Kel nodded. She understood his reasoning, though she hated the assignment. And she still couldn’t argue, because proper squires didn’t.
Raoul clasped her shoulder lightly and let go. “There will be other chases,” he said. “Now get some sleep.”
Owlshollow was larger than Haresfield, and better fortified, with a double stockade wall to shield it. Late that first morning within the walls Flyn called a meeting with the men of the Own and the town’s officials. The squads would wear farmers’ clothes over their mail and work in the fields, so anyone who scouted would think all was normal. Flyn gave each squad a position, then looked at the townsmen. “Did we forget anything?” he asked. “Any side trail, any hole that might let a few escape?”
The chief herdsman was in a whispered
argument with the son who had accompanied him. Finally he sighed and looked at Flyn. “My son Bernin reminds me of the old game track, b’tween the bluffs an’ the marsh. It’s overgrown—I don’t know how bandits from outside would know of ’t, or see ’t to escape.”
“If I’ve learned nothing else in my years of service, master herdsman, it’s that the unexpected always happens,” replied Flyn. “I would hate for even a single louse to escape.” He looked around until his eyes found Kel. “Have your son show this track to Squire Keladry. That will be her post when things warm up.”
Kel left with the shepherd lad Bernin, swallowing disappointment again. She’d hoped that Flyndan would relent and let her take part in the main fight. There’s a waste of hope, she thought bitterly.
As Bernin led her through the gates, he kept peering at her. Finally, as they trudged around the outermost wall, he asked, “I’n’t Keladry a girl’s name?”
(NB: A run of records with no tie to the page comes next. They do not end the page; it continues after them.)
(* ===== verification/CList.v ===== *)
(** * Circular doubly linked lists

    [plugins/lru.c] and [plugins/window.c] each define [dq], [push] and [enq] on
    their own node type, with the same text.  The operations are defined here
    once, over any node type with a next and a previous link, and refined to the
    list operations they implement. *)
From stdpp Require Import base list gmap numbers.
From S2P Require Import Prelude Structures.

(** ** Nodes with two links *)

Class Linked (N : Type) : Type := {
  lnext : N → ptr;
  lprev : N → ptr;
  with_next : ptr → N → N;
  with_prev : ptr → N → N
}.

(** The node without its links: the part the list operations never change. *)
Definition bare {N} `{Linked N} (n : N) : N := with_prev NULLp (with_next NULLp n).

Class LinkedLaws (N : Type) `{Linked N} : Prop := {
  next_with_next : ∀ p n, lnext (with_next p n) = p;
  prev_with_next : ∀ p n, lprev (with_next p n) = lprev n;
  next_with_prev : ∀ p n, lnext (with_prev p n) = lnext n;
  prev_with_prev : ∀ p n, lprev (with_prev p n) = p;
  bare_with_next : ∀ p n, bare (with_next p n) = bare n;
  bare_with_prev : ∀ p n, bare (with_prev p n) = bare n
}.

Section ops.
Context {N : Type} `{Linked N}.
Abbreviation heap := (gmap ptr N).

Definition rd (p : ptr) : M heap N :=
  h ← get;
  if decide (p = NULLp) then throw NullDeref else liftO (h !! p ?? BadPointer).

Definition wr (p : ptr) (f : N → N) : M heap unit :=
  n ← rd p; modify (insert p (f n)).

(** [dq], [push] and [enq] return the new value of [*q]. *)
Definition dq (q node : ptr) : M heap ptr :=
  if decide (q = node) then
    n ← rd node;
    if decide (lnext n = node) then mret NULLp else
    let q' := lnext n in
    wr (lprev n) (with_next q');;
    n' ← rd node;
    wr q' (with_prev (lprev n'));;
    mret q'
  else
    n ← rd node;
    let next := lnext n in
    wr next (with_prev (lprev n));;
    n' ← rd node;
    wr (lprev n') (with_next next);;
    mret q.

(** The writes [push] and [enq] share: link [node] in front of [q]. *)
Definition link_before (q node : ptr) : M heap unit :=
  wr node (with_next q);;
  n ← rd q;
  wr node (with_prev (lprev n));;
  n' ← rd node;
  wr (lprev n') (with_next node);;
  wr q (with_prev node).

Definition link_self (node : ptr) : M heap unit :=
  wr node (with_prev node);; wr node (with_next node).

Definition push (q node : ptr) : M heap ptr :=
  if decide (q = NULLp) then link_self node;; mret node
  else link_before q node;; mret node.

Definition enq (q node : ptr) : M heap ptr :=
  if decide (q = NULLp) then link_self node;; mret node
  else link_before q node;; mret q.
End ops.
Bernin was right. The trail was clearly still used, by animals if not people. Someone desperate could take it to reach the river. A bridge two hundred yards downstream would provide a clean getaway if a fugitive got that far.
She wasn’t sure she could hold it alone, so she asked Captain Flyndan to look. He had done so, then told Kel, “Just be ready to take anyone who actually makes it here. I doubt they will.”
They waited for the rest of that day and through the next. Word finally came that Maresgift’s band had camped just a few hours’ ride from Owlshollow. Raoul’s hound forces in the forest would start their push at dawn. Maresgift would have two choices: to stand and fight, or to run for Owlshollow—and Flyndan.
The next morning the raiders came. Lonely at her post on the bluff, Kel heard the battle chorus: horn calls, yells, the clang of metal, the scream of horses. It would be a desperate fight in the fields. The bandits knew that capture meant hanging.